The earth lord must have been ready, for he arrived again, just in time to see my tears run afresh.

“I am deeply sorry,” he said, “but there was no other way.”

I found then, that I had been untied and changes were taking place all around me. For one, there was the sky above me, with a sun so bright and hot that I felt as if I would melt. The earth had also turned green in places. There was life, at long last and I did not feel so alone. Eventually, though, a deep yearning began again and I thought I knew what it was I had to do. I would dance. It was as simple as that, in my mind. But it had been so long and my joints were stiff. My muscles had grown weak. I did not know if I could dance again. However, I lifted my feet and my hands and I stamped and twirled and bowed and arched and I was dancing again. I felt as if air had rushed into my lungs. I danced to the trees and I danced to the flowers. I tried dancing to the sun but the ball of fire seemed angry and threw down arrows. It was then, that I vowed to have nothing more to do with the sun.

Although my being was satisfied for a short time, there was still something missing. My heart ached and longed for something else. The earth lord appeared again and this time he was younger. He no longer walked hunched and slow. He was taller, straighter and more confident in himself.

“For centuries you had to endure. Ask, and I shall give you what you want,” said he.

I could barely form the words to shape the thoughts I was experiencing. I did not know what it was that I wanted. I wanted a missing piece, a partner to dance with.

Without realising what I had wished for, water gushed from my hair. It fell over my right shoulder and formed a river. It became dark and after days of searing, relentless heat, there was a calm coolness now. I looked up and there, above me, was a ball of silver. I could make out a figure inside. There was movement and music. I hadn’t heard song before but I knew what it was.

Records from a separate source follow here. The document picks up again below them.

(* ===== verification/KernelServers.v ===== *)
(** * KernelServers: the servers of a kernel block device
      ([src/kernel/dnbd3_main.c], [src/kernel/net.c])

    The table of alternative servers of a device, the probing of servers by
    [dnbd3_internal_discover] and the decision to switch, and the scheduling of the probes.
    What a server answers is an input ([probe]); what other threads do to the device while
    a server is being probed is a function of the device ([interfere]). *)

From S2P Require Import Prelude Timing Types Helper AltServers.

Open Scope Z_scope.

(** ** Addresses *)

Definition AF_INET : Z := 2.
Definition AF_INET6 : Z := 10.
Record sockaddr := SockAddr { ss_family : Z; ss_port : Z; ss_addr : list Z }.
#[global] Instance sockaddr_eq_dec : EqDecision sockaddr.
Proof. solve_decision. Defined.

Definition dnbd3_host_to_sockaddr (host : dnbd3_host_t) : option sockaddr :=
  if host_type host =? HOST_IP4 then Some (SockAddr AF_INET (host_port host) (take 4 (host_addr host)))
  else if host_type host =? HOST_IP6 then Some (SockAddr AF_INET6 (host_port host) (take 16 (host_addr host)))
  else None.
Definition is_same_server (x y : sockaddr) : bool :=
  (ss_family x =? ss_family y)
  && ((ss_family x =? AF_INET) || (ss_family x =? AF_INET6))
  && (ss_port x =? ss_port y) && bool_decide (ss_addr x = ss_addr y).

(** ** The table *)

Record kernel_alt := KAlt {
  ka_rtts : list Z;
  ka_version : Z;
  ka_failures : Z;
  ka_best_count : Z;
  ka_host : sockaddr;
}.
Definition EINVAL : Z := 22.
Definition EEXIST : Z := 17.
Definition ENOSPC : Z := 28.
Definition ENOENT : Z := 2.

Definition firstSlot (p : kernel_alt -> bool) (alts : list kernel_alt) : option nat :=
  fst <$> list_find (fun a => p a = true) alts.
Definition get_free_alt_server (alts : list kernel_alt) : option nat :=
  match firstSlot (fun a => ss_family (ka_host a) =? 0) alts with
  | Some i => Some i
  | None => firstSlot (fun a => 10 <? ka_failures a) alts
  end.
Definition get_existing_alt_from_addr (addr : sockaddr) (alts : list kernel_alt) : option nat :=
  firstSlot (fun a => is_same_server addr (ka_host a)) alts.
Definition get_existing_alt_from_host (host : dnbd3_host_t) (alts : list kernel_alt) : option nat :=
  match dnbd3_host_to_sockaddr host with
  | None => None
  | Some addr => get_existing_alt_from_addr addr alts
  end.
Definition dnbd3_add_server (alts : list kernel_alt) (host : dnbd3_host_t) : Z * list kernel_alt :=
  if negb (host_type host =? HOST_IP4) && negb (host_type host =? HOST_IP6) then (- EINVAL, alts)
  else
    match get_existing_alt_from_host host alts with
    | Some _ => (- EEXIST, alts)
    | None =>
        match get_free_alt_server alts with
        | None => (- ENOSPC, alts)
        | Some i =>
            let addr := default (SockAddr 0 0 []) (dnbd3_host_to_sockaddr host) in
            (0, <[i := KAlt (replicate 4 RTT_UNREACHABLE) 0 0 0 addr]> alts)
        end
    end.
Definition clearFamily (a : kernel_alt) : kernel_alt :=
  KAlt (ka_rtts a) (ka_version a) (ka_failures a) (ka_best_count a) (SockAddr 0 (ss_port (ka_host a)) (ss_addr (ka_host a))).
Definition dnbd3_rem_server (alts : list kernel_alt) (host : dnbd3_host_t) : Z * list kernel_alt :=
  match get_existing_alt_from_host host alts with
  | None => (- ENOENT, alts)
  | Some i => (0, alter clearFamily i alts)
  end.

(** * The table stays in order *)

Definition kused (a : sockaddr) : Prop := ss_family a = AF_INET \/ ss_family a = AF_INET6.
#[global] Instance kused_dec a : Decision (kused a).
Proof. unfold kused. apply _. Defined.
Definition khosts (alts : list kernel_alt) : list sockaddr := ka_host <$> alts.
(** Measured times stay below [2^40] microseconds, 12 days. *)
Definition MAX_TIME : Z := 2 ^ 40.
Record kalt_ok (a : kernel_alt) : Prop := KAltOk {
  ko_rtts : length (ka_rtts a) = 4%nat;
  ko_values : Forall (fun x => 0 <= x <= MAX_TIME) (ka_rtts a);
  ko_failures : in_u8 (ka_failures a);
  ko_best : 0 <= ka_best_count a <= 180;
  ko_family : ss_family (ka_host a) = 0 \/ kused (ka_host a);
}.
Record ktable_ok (alts : list kernel_alt) : Prop := KTableOk {
  kt_length : length alts = 8%nat;
  kt_entries : Forall kalt_ok alts;
  kt_distinct : base.NoDup (filter kused (khosts alts));
}.

Lemma is_same_server_eq x y : is_same_server x y = true <-> x = y /\ kused x.
Proof.
  unfold is_same_server, kused. destruct x as [f1 p1 a1], y as [f2 p2 a2]; cbn.
  rewrite !andb_true_iff, orb_true_iff, !Z.eqb_eq, bool_decide_eq_true. split.
  - intros [[[-> ?] ->] ->]. done.
  - intros [[= -> -> ->] ?]. done.
Qed.
Lemma firstSlot_Some p alts i :
  firstSlot p alts = Some i -> exists a, alts !! i = Some a /\ p a = true.
Proof.
  unfold firstSlot. destruct (list_find _ alts) as [[k a]|] eqn:E; [|done]. intros [= <-]. apply list_find_Some in E as (H1 & H2 & _). by exists a.
Qed.
Lemma firstSlot_None p alts a : firstSlot p alts = None -> a ∈ alts -> p a = false.
Proof.
  unfold firstSlot. destruct (list_find _ alts) as [[k b]|] eqn:E; [done|]. intros _ Hin. apply list_find_None in E.
  rewrite list.Forall_forall in E. specialize (E a Hin). by destruct (p a).
Qed.
Lemma khosts_insert alts i a : khosts (<[i := a]> alts) = <[i := ka_host a]> (khosts alts).
Proof. apply list_fmap_insert. Qed.
Lemma khosts_lookup alts i a : alts !! i = Some a -> khosts alts !! i = Some (ka_host a).
Proof. intros Ha. unfold khosts. by rewrite list_lookup_fmap, Ha. Qed.
Lemma existing_found addr alts : kused addr -> get_existing_alt_from_addr addr alts <> None <-> addr ∈ khosts alts.
Proof.
  intros Hu. unfold get_existing_alt_from_addr. split.
  - destruct (firstSlot _ alts) as [i|] eqn:E; [|done]. intros _. apply firstSlot_Some in E as (a & Ha & [-> _]%is_same_server_eq).
    by eapply list_elem_of_lookup_2, khosts_lookup.
  - intros (a & -> & Ha)%list_elem_of_fmap E. apply (firstSlot_None _ _ a) in E; [|done].
    assert (is_same_server (ka_host a) (ka_host a) = true) by (by apply is_same_server_eq). congruence.
Qed.
(** Replacing an address by one that is not listed, or by none. *)
Lemma distinct_replace hs i (h : sockaddr) :
  base.NoDup (filter kused hs) -> (h ∉ hs \/ ~ kused h) -> base.NoDup (filter kused (<[i := h]> hs)).
Proof.
  intros Hd Hn. destruct (decide (i < length hs)%nat) as [Hi|]; [|by rewrite list_insert_ge by lia].
  destruct (lookup_lt_is_Some_2 _ _ Hi) as [h0 Hh0]. apply list_elem_of_split_length in Hh0 as (l1 & l2 & -> & ->).
  rewrite insert_app_r_alt, Nat.sub_diag by lia. cbn [insert list_insert]. rewrite list.filter_app in *.
  assert (base.NoDup (filter kused l1 ++ filter kused l2)) as Hr.
  { destruct (decide (kused h0)); [rewrite filter_cons_True in Hd by done|rewrite filter_cons_False in Hd by done; done].
    rewrite <- Permutation_middle in Hd. by apply list.NoDup_cons in Hd as [_ Hd]. }
  destruct (decide (kused h)) as [Hu|]; [rewrite filter_cons_True by done|by rewrite filter_cons_False by done].
  destruct Hn as [Hn|]; [|done]. rewrite <- Permutation_middle. apply list.NoDup_cons. split; [|done].
  rewrite elem_of_app, !list_elem_of_filter. intros [[_ H]|[_ H]]; apply Hn; apply elem_of_app; [by left|right; by constructor].
Qed.
(** Two places of a listed address are the same. *)
Lemma filter_NoDup_index (P : sockaddr -> Prop) `{!forall x, Decision (P x)} l i j x :
  base.NoDup (filter P l) -> P x -> l !! i = Some x -> l !! j = Some x -> i = j.
Proof.
  revert i j. induction l as [|y l IH]; intros i j Hd Hx Hi Hj; [done|].
  assert (forall k, l !! k = Some x -> y <> x) as Hne.
  { intros k Hk ->. rewrite filter_cons_True in Hd by done. apply list.NoDup_cons in Hd as [Hd _]. apply Hd, list_elem_of_filter.
    split; [done|]. by eapply list_elem_of_lookup_2. }
  assert (base.NoDup (filter P l)) as Hd'.
  { destruct (decide (P y)); [rewrite filter_cons_True in Hd by done; by apply list.NoDup_cons in Hd as [_ ?]|by rewrite filter_cons_False in Hd]. }
  destruct i as [|i], j as [|j]; cbn in Hi, Hj; simplify_eq; [done|by destruct (Hne _ Hj)|by destruct (Hne _ Hi)|].
  f_equal. by apply IH.
Qed.
Lemma ktable_insert alts i a :
  ktable_ok alts -> kalt_ok a -> (ka_host a ∉ khosts alts \/ ~ kused (ka_host a) \/ khosts alts !! i = Some (ka_host a)) ->
  ktable_ok (<[i := a]> alts).
Proof.
  intros [Hl He Hd] Ha Hn. split; [by rewrite length_insert|by apply list.Forall_insert|]. rewrite khosts_insert.
  destruct Hn as [Hn|[Hn|Hn]]; [apply distinct_replace; auto|apply distinct_replace; auto|by rewrite list_insert_id].
Qed.
Lemma host_to_sockaddr_used host addr : dnbd3_host_to_sockaddr host = Some addr -> kused addr.
Proof.
  unfold dnbd3_host_to_sockaddr, kused, AF_INET, AF_INET6. destruct (_ =? HOST_IP4); [intros [= <-]; by left|].
  destruct (_ =? HOST_IP6); [intros [= <-]; by right|done].
Qed.
Lemma new_kalt_ok addr : kused addr -> kalt_ok (KAlt (replicate 4 RTT_UNREACHABLE) 0 0 0 addr).
Proof.
  intros Hu. split; cbn; [done| | |done|by right].
  - unfold RTT_UNREACHABLE, MAX_TIME. repeat (constructor; [lia|]). constructor.
  - crange.
Qed.
Lemma clearFamily_ok a : kalt_ok a -> kalt_ok (clearFamily a).
Proof. intros [H1 H2 H3 H4 H5]. split; cbn; try done. by left. Qed.

Lemma add_server_spec alts host addr :
  ktable_ok alts -> dnbd3_host_to_sockaddr host = Some addr ->
  let '(r, alts') := dnbd3_add_server alts host in
   ktable_ok alts' /\ (r = 0 \/ r = - EEXIST \/ r = - ENOSPC)
   /\ (r = 0 -> (addr ∉ khosts alts) /\ exists i a, alts !! i = Some a /\ (~ kused (ka_host a) \/ 10 < ka_failures a)
         /\ khosts alts' = <[i := addr]> (khosts alts))
   /\ (r <> 0 -> alts' = alts)
   /\ (r = - EEXIST <-> addr ∈ khosts alts)
   /\ (r = - ENOSPC -> forall a, a ∈ alts -> kused (ka_host a) /\ ka_failures a <= 10).
Proof.
  intros Hok Ha. pose proof (host_to_sockaddr_used _ _ Ha) as Hu.
  unfold dnbd3_add_server, get_existing_alt_from_host. rewrite Ha.
  assert (negb (host_type host =? HOST_IP4) && negb (host_type host =? HOST_IP6) = false) as ->.
  { unfold dnbd3_host_to_sockaddr in Ha. destruct (host_type host =? HOST_IP4); [done|]. by destruct (host_type host =? HOST_IP6). }
  pose proof (existing_found addr alts Hu) as Hex. destruct (get_existing_alt_from_addr addr alts) as [k|].
  + split_and!; try done; [by right; left|]. split; [|done]. intros _. by apply Hex.
  + assert (addr ∉ khosts alts) as Hn by (intros Hin; by apply Hex in Hin).
    destruct (get_free_alt_server alts) as [i|] eqn:Ef.
    * cbn [default]. unfold default, id. split_and!; [|by left|intros _|done|by split|done].
      -- apply ktable_insert; [done|by apply new_kalt_ok|by left].
      -- split; [done|]. unfold get_free_alt_server in Ef. destruct (firstSlot _ alts) as [k|] eqn:E1; simplify_eq.
         ++ apply firstSlot_Some in E1 as (a & Hk & E%Z.eqb_eq). exists i, a. split; [done|]. split; [left|by rewrite khosts_insert].
            unfold kused, AF_INET, AF_INET6. lia.
         ++ apply firstSlot_Some in Ef as (a & Hk & E%Z.ltb_lt). exists i, a. split; [done|]. split; [by right|by rewrite khosts_insert].
    * split_and!; try done; [by right; right|]. intros _ a Hin. unfold get_free_alt_server in Ef. destruct (firstSlot _ alts) eqn:E1; [done|].
      pose proof (firstSlot_None _ _ _ E1 Hin) as H1. pose proof (firstSlot_None _ _ _ Ef Hin) as H2. cbv beta in H1, H2. b2p. split; [|lia].
      pose proof (kt_entries _ Hok) as He. rewrite list.Forall_forall in He. by destruct (ko_family _ (He a Hin)).
Qed.
Lemma rem_server_spec alts host addr :
  ktable_ok alts -> dnbd3_host_to_sockaddr host = Some addr ->
  let '(r, alts') := dnbd3_rem_server alts host in
      ktable_ok alts' /\ (addr ∉ khosts alts') /\ (r = 0 <-> addr ∈ khosts alts) /\ (r <> 0 -> alts' = alts)
      /\ forall h, kused h -> h <> addr -> h ∈ khosts alts -> h ∈ khosts alts'.
Proof.
  intros Hok Ha. pose proof (host_to_sockaddr_used _ _ Ha) as Hu.
  unfold dnbd3_rem_server, get_existing_alt_from_host. rewrite Ha. pose proof (existing_found addr alts Hu) as Hex.
  destruct (get_existing_alt_from_addr addr alts) as [k|] eqn:Ek.
  + apply firstSlot_Some in Ek as (a & Hk & [-> _]%is_same_server_eq). rewrite (alter_insert _ _ _ _ Hk).
    assert (~ kused (ka_host (clearFamily a))) as Hnu by (unfold kused, AF_INET, AF_INET6; cbn; lia).
    split_and!.
    * apply ktable_insert; [done| |by right; left]. apply clearFamily_ok. by apply (list.Forall_lookup_1 _ _ _ _ (kt_entries _ Hok) Hk).
    * rewrite khosts_insert. intros Hin. apply list_elem_of_lookup in Hin as [j Hj].
      destruct (decide (j = k)) as [->|Hne].
      { rewrite list_lookup_insert_eq in Hj; [|unfold khosts; rewrite length_fmap; by eapply lookup_lt_Some].
        apply Hnu. injection Hj as Hj. cbn. by rewrite Hj. }
      rewrite list_lookup_insert_ne in Hj by done. apply Hne. apply (khosts_lookup) in Hk.
      by apply (filter_NoDup_index kused (khosts alts) _ _ (ka_host a) (kt_distinct _ Hok)).
    * split; [intros _; by eapply list_elem_of_lookup_2, khosts_lookup|done].
    * done.
    * intros h Hh Hne (j & Hj)%list_elem_of_lookup. rewrite khosts_insert. apply (list_elem_of_lookup_2 _ j).
      rewrite list_lookup_insert_ne; [done|]. intros ->. apply khosts_lookup in Hk. congruence.
  + assert (addr ∉ khosts alts) as Hn by (intros Hin; by apply Hex in Hin). split_and!; try done.
Qed.

(** The server table of a device: adding and removing servers keep it in order (8
    slots, no address twice, counters in range).  Adding succeeds exactly for a new
    address with a slot that is empty or failed more than ten times; the address is then
    listed and no other server but the one in that slot is forgotten.  A removed server is
    gone and the others stay; errors change nothing. *)
Theorem kernel_server_table_correct alts host addr :
  ktable_ok alts -> dnbd3_host_to_sockaddr host = Some addr ->
  (let '(r, alts') := dnbd3_add_server alts host in
   ktable_ok alts' /\ (r = 0 \/ r = - EEXIST \/ r = - ENOSPC)
   /\ (r = 0 -> (addr ∉ khosts alts) /\ exists i a, alts !! i = Some a /\ (~ kused (ka_host a) \/ 10 < ka_failures a)
         /\ khosts alts' = <[i := addr]> (khosts alts))
   /\ (r <> 0 -> alts' = alts)
   /\ (r = - EEXIST <-> addr ∈ khosts alts)
   /\ (r = - ENOSPC -> forall a, a ∈ alts -> kused (ka_host a) /\ ka_failures a <= 10))
  /\ (let '(r, alts') := dnbd3_rem_server alts host in
      ktable_ok alts' /\ (addr ∉ khosts alts') /\ (r = 0 <-> addr ∈ khosts alts) /\ (r <> 0 -> alts' = alts)
      /\ forall h, kused h -> h <> addr -> h ∈ khosts alts -> h ∈ khosts alts').
Proof. intros Hok Ha. split; [by apply add_server_spec|by apply rem_server_spec]. Qed.
Definition demo_kalts : list kernel_alt :=
  KAlt [1000; 1000; 1000; 1000] 3 0 0 (SockAddr AF_INET 5003 [10; 0; 0; 1])
  :: replicate 7 (KAlt [0; 0; 0; 0] 0 0 0 (SockAddr 0 0 [])).
Lemma demo_kalts_ok : ktable_ok demo_kalts.
Proof.
  split; [done| |].
  - constructor; [|apply Forall_replicate]; (split; cbn; unfold MAX_TIME, kused, AF_INET; [done| |crange|lia|auto]);
      repeat (constructor; [lia|]); constructor.
  - by apply (bool_decide_eq_true_1 _).
Qed.
Lemma kernel_server_table_correct_witness :
  let h := Host (padAddr [10; 0; 0; 2]) 5003 HOST_IP4 in
  (dnbd3_add_server demo_kalts h).1 = 0 /\ ktable_ok (dnbd3_add_server demo_kalts h).2
  /\ (dnbd3_rem_server demo_kalts h).1 = - ENOENT.
Proof.
  pose proof (kernel_server_table_correct demo_kalts (Host (padAddr [10; 0; 0; 2]) 5003 HOST_IP4) (SockAddr AF_INET 5003 [10; 0; 0; 2]) demo_kalts_ok eq_refl) as H.
  split; [vm_compute; reflexivity|]. split; [|vm_compute; reflexivity].
  destruct H as [H _]. destruct (dnbd3_add_server demo_kalts _) as [r alts]. exact (proj1 H).
Defined.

I started to sway, slowly, at first and then my feet tapped and my arms swung. I was spinning and stamping. I was dancing again and I was free at last. Closing my eyes in bliss, I felt arms around me. Cool arms, strong and sure. They held me and spun me. I dared not open my eyes. To know that I was, in fact dancing with someone, was enough. I was jubilant!

We danced and danced until we collapsed, my partner and I. It was then, that I finally opened my eyes.

Before me stood a pale figure, pearlescent, shimmering in the new light above us.

“Who are you?” I managed in a whisper.

“I am the Moon Queen. We are tied together now. I will love you and pull you to me as long as the earth turns. And you must come to me. Will you?”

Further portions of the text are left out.